__Provided entries__:
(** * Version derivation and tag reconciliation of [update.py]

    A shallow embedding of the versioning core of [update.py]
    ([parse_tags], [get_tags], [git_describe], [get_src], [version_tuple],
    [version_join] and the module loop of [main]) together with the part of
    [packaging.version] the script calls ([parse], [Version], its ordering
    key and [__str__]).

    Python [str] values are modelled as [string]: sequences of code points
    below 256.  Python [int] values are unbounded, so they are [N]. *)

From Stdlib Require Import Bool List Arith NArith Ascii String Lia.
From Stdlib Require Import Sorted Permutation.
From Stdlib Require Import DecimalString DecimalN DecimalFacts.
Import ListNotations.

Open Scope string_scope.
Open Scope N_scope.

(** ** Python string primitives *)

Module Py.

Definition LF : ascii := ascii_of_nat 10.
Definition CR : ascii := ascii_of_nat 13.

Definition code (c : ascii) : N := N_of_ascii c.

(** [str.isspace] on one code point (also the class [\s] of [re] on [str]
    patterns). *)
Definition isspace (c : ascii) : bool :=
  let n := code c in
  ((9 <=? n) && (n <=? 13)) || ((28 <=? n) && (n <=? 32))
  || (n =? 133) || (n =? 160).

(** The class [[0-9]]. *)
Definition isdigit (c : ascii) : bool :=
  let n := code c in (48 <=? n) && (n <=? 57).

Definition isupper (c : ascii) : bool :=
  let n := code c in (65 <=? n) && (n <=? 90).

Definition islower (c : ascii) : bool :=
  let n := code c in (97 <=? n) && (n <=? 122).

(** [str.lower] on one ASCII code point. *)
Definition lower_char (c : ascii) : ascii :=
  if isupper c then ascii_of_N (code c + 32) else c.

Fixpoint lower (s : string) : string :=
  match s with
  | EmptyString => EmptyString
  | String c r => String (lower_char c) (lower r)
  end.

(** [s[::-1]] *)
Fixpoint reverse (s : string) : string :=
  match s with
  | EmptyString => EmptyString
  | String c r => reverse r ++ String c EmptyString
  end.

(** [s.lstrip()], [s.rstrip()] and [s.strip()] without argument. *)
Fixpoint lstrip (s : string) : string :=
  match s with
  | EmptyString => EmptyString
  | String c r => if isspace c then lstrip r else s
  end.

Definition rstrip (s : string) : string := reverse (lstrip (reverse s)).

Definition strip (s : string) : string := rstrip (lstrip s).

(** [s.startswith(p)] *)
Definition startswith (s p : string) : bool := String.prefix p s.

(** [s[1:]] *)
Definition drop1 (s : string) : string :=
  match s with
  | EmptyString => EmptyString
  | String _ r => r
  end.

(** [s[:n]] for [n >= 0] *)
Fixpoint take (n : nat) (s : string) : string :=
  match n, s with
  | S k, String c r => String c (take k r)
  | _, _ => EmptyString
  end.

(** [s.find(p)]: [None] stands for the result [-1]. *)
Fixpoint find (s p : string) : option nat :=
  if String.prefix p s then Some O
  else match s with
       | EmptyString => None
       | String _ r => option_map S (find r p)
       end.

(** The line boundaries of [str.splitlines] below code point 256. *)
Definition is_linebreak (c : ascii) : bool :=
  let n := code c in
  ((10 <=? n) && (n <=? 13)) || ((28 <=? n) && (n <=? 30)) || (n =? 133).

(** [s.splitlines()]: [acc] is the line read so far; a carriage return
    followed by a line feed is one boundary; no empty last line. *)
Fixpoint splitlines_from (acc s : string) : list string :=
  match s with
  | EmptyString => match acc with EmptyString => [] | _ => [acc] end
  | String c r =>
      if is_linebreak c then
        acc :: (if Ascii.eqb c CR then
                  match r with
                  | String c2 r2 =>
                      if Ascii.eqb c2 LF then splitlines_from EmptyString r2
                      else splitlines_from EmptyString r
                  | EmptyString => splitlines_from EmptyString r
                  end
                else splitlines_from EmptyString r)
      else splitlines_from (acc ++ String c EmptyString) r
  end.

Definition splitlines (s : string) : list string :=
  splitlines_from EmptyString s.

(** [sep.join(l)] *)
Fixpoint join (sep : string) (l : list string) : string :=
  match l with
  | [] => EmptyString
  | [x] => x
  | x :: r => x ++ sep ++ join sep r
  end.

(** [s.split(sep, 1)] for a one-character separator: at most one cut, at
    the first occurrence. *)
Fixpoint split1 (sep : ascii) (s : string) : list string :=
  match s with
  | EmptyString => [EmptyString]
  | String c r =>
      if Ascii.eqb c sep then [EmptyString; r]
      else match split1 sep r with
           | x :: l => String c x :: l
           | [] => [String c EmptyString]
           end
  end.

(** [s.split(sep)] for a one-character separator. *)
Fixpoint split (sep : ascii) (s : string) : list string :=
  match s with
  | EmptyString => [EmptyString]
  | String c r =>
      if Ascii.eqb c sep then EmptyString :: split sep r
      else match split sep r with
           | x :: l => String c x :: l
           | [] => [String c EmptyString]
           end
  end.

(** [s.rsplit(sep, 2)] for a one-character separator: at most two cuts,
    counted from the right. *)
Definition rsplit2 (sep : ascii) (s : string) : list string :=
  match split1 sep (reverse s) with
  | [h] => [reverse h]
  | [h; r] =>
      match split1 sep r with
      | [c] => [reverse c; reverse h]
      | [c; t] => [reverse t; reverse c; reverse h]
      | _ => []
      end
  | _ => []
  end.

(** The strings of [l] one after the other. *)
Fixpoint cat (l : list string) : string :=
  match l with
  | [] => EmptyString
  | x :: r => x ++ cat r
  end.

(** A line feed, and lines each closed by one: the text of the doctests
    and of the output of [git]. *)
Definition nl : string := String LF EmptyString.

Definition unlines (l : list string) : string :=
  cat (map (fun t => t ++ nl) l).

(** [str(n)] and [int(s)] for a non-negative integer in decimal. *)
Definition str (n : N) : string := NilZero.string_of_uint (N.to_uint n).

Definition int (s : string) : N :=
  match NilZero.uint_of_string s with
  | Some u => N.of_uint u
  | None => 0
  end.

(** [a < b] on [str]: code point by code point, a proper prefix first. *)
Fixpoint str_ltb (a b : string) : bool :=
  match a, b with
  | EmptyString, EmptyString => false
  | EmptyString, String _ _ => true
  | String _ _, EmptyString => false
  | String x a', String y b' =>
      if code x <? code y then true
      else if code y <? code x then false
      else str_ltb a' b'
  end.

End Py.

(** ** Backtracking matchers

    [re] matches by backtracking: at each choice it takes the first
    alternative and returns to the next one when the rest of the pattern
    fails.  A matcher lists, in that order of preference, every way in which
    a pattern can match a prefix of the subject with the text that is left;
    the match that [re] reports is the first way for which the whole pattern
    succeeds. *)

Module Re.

__Goal of the exercise__:
The job is to copy each line from the material above that holds the word "None".

__Result of this exercise__:
(** [s.find(p)]: [None] stands for the result [-1]. *)
       | EmptyString => None
  | None => 0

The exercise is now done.